(MATERIAL PROVIDED)

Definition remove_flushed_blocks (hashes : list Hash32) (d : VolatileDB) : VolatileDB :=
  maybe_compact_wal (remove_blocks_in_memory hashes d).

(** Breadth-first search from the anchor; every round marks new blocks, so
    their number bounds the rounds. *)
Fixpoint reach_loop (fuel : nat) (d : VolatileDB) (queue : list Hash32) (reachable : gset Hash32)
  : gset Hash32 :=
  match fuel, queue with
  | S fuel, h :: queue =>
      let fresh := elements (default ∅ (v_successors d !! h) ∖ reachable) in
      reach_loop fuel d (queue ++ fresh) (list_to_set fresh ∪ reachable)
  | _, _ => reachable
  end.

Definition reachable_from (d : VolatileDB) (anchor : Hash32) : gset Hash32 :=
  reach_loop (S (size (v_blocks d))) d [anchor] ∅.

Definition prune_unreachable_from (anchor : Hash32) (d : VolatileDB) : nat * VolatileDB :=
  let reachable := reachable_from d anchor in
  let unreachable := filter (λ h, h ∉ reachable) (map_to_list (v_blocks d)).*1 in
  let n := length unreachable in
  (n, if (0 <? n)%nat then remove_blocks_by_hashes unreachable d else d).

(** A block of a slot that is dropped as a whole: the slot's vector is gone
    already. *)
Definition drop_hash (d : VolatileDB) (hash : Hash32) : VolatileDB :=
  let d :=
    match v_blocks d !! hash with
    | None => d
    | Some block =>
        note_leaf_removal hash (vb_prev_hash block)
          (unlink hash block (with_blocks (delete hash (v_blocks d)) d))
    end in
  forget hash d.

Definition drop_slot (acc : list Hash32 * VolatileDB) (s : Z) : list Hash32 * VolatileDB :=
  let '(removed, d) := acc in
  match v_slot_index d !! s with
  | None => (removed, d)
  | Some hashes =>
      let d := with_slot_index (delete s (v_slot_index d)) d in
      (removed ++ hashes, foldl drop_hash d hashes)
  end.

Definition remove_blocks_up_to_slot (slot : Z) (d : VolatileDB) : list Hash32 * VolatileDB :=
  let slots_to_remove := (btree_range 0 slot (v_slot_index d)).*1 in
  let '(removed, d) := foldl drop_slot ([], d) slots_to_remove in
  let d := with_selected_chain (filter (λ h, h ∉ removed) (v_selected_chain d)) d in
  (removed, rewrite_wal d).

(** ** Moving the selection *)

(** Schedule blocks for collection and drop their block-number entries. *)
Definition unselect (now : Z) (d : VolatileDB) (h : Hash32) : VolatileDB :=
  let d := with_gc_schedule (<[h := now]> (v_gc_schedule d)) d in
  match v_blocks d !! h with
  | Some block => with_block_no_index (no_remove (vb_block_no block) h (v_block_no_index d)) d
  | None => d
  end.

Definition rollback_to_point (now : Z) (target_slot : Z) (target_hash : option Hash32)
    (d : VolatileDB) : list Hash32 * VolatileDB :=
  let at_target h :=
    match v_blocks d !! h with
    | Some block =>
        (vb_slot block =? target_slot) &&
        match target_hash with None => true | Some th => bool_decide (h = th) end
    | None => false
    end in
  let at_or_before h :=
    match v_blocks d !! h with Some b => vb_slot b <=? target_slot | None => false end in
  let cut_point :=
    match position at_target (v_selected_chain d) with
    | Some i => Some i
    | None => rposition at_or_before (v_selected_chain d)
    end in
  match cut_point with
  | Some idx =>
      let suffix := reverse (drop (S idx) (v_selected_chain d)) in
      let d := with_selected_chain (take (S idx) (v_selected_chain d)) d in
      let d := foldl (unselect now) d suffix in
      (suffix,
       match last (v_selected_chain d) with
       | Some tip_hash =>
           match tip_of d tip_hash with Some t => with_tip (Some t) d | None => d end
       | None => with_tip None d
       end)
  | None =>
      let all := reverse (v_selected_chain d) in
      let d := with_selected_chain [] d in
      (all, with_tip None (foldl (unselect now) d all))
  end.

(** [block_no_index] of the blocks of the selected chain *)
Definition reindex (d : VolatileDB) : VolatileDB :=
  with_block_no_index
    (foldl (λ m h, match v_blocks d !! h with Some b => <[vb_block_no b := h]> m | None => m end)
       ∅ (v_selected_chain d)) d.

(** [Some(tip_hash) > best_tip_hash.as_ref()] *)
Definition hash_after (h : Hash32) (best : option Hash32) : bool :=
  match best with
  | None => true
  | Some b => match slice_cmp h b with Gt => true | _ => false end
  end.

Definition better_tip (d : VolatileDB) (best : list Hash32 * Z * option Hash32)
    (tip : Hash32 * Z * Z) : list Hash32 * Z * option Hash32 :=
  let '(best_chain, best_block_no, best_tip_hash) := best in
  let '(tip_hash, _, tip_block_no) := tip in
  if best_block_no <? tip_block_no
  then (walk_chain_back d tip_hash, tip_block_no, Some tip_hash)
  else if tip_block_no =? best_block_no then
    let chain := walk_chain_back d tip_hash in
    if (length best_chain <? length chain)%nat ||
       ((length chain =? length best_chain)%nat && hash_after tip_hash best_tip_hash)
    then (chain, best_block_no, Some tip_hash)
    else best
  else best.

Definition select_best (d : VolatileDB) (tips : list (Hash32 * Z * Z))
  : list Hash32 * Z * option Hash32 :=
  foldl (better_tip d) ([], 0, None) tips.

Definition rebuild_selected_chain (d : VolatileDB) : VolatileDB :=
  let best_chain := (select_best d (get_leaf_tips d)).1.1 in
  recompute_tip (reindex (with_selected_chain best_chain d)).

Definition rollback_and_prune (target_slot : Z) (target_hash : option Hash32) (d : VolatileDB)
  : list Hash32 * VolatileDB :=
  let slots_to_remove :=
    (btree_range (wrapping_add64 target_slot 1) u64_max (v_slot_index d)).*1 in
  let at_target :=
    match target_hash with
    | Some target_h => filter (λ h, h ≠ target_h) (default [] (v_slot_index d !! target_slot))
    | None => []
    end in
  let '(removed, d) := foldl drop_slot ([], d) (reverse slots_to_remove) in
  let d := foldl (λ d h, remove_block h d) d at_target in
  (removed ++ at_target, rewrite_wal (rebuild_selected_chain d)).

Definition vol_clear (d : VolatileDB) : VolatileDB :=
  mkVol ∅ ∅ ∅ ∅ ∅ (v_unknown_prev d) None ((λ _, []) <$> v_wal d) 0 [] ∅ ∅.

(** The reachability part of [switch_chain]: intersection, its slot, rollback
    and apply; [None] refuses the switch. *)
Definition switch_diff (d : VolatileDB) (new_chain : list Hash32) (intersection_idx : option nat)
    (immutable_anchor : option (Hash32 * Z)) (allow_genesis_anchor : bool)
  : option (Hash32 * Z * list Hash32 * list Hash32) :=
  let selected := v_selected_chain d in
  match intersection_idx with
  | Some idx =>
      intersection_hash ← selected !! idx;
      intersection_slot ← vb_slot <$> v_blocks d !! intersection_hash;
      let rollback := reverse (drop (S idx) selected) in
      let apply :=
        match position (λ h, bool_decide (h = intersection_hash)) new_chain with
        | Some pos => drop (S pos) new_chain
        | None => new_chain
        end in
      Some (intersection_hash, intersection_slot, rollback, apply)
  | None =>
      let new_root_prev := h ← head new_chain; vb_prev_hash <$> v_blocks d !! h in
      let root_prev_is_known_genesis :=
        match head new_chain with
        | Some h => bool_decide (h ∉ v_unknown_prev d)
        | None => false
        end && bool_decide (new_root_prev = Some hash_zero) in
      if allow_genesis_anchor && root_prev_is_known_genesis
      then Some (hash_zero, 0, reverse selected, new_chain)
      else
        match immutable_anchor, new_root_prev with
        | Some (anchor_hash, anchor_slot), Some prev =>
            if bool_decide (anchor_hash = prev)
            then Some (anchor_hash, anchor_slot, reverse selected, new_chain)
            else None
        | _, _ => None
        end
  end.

(End MATERIAL PROVIDED)

» **PROBLEM REQUIREMENTS**: For each line above that holds the string "reindex", provide a copy of that line.

» **REPLY TO THE EXERCISE**:
Definition reindex (d : VolatileDB) : VolatileDB :=
  recompute_tip (reindex (with_selected_chain best_chain d)).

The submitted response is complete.